On 9/2/11 2:45 PM, Christopher Jordan-Squire wrote:
> It doesn't have to parse the entire file to determine the dtypes. It
> builds up a regular expression for what it expects to see, in terms of
> dtypes. Then it just loops over the lines, only parsing if the regular
> expression doesn't match. It seems that a regex match is fast, but a
> regex fail is expensive.
interesting -- I wouldn't have expected a regex to be faster that simple
parsing, but that's why you profile!
> Setting array elements is not as fast for the masked record arrays.
> You must set entire rows at a time, so I have to build up each row as
> a list, and convert to a tuple, and then stuff it in the array.
hmmm -- that is a lot -- I was thinking of simple "set a value in an
array". I"ve also done a bunch of this in C, where's it's really fast.
However, rather than:
build a row as a list
build a row as a tuple
stuff into array
could you create an empty array scalar, and fill that, then put that in
your array:
In [4]: dt = np.dtype([('x',np.float32),('y', np.int32),('z', np.float64)])
In [5]: dt
Out[5]: dtype([('x', '<f4'), ('y', '<i4'), ('z', '<f8')])
In [6]: temp = np.empty((), dtype=dt)
In [9]: temp['x'] = 3
In [10]: temp['y'] = 4
In [11]: temp['z'] = 5
In [13]: a = np.zeros((4,), dtype = dt)
In [14]: a[0] = temp
In [15]: a
Out[15]:
array([(3.0, 4, 5.0), (0.0, 0, 0.0), (0.0, 0, 0.0), (0.0, 0, 0.0)],
dtype=[('x', '<f4'), ('y', '<i4'), ('z', '<f8')])
(and you could pass the array scalar into accumulator as well)
maybe it wouldn't be any faster, but with re-using temp, and one less
list-tuple conversion, and fewer python type to numpy type conversions,
maybe it would.
> it's even slower for the record arrays with missing data because I
> must branch between adding missing data versus adding real data.

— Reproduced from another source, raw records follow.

Lemma validateFile_spec (f : File) :
  validateFile f = None <->
  extensionOf (name f) = ".pdf" /\ size f <= MAX_FILE_SIZE.
Proof.
  unfold validateFile, includesStr, SUPPORTED_FORMATS. cbn [existsb].
  rewrite orb_false_r.
  destruct (String.eqb_spec (extensionOf (name f)) ".pdf") as [E|E];
    cbn [negb].
  - destruct (Z.gtb_spec (size f) MAX_FILE_SIZE) as [Hgt|Hle]; split.
    + discriminate.
    + intros [_ Hle]. lia.
    + intros _. split; assumption.
    + reflexivity.
  - split; [discriminate|]. intros [Hext _]. contradiction.
Qed.

Lemma newTask_status (t : Z) (f : File) :
  (task_status (newTask t f) = error <-> validateFile f <> None) /\
  (task_status (newTask t f) = pending <-> validateFile f = None) /\
  task_error (newTask t f) = validateFile f.
Proof.
  unfold newTask, validateFile; simpl.
  destruct (negb _); simpl; [repeat split; congruence|].
  destruct (size f >? MAX_FILE_SIZE); simpl; repeat split; congruence.
Qed.

Lemma addFiles_files (newFiles : list File) :
  forall now prev,
    map file (addFiles now newFiles prev)
    = (map file prev ++ newFiles)%list /\
    length (addFiles now newFiles prev)
    = (length prev + length newFiles)%nat.
Proof.
  intros now prev. unfold addFiles.
  rewrite map_app, length_app, length_imap. split; [|reflexivity].
  f_equal. revert now.
  induction newFiles as [|f fs IH]; intros now; simpl; [reflexivity|].
  f_equal. apply (IH (fun i => now (S i))).
Qed.

(** Decimal numerals of clock readings hold no dash. *)
Lemma string_of_uint_no_dash (d : Decimal.uint) :
  JsStr.hasChar JsStr.dash (NilEmpty.string_of_uint d) = false.
Proof. induction d; simpl; auto. Qed.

Might
> that be the reason for the slower performance than you'd expect?
could be -- I haven't thought about the missing data part much.
> I wonder if there are any really important cases where you'd actually
> lose something by simply recasting an entry to another dtype, as Derek
> suggested.
In general, it won't be a simple re-cast -- it will be a copy to a
subset -- which may be hard to write the code, but would save having to
re-parse the data.
Anyway, you know the issues, this is good stuff either way.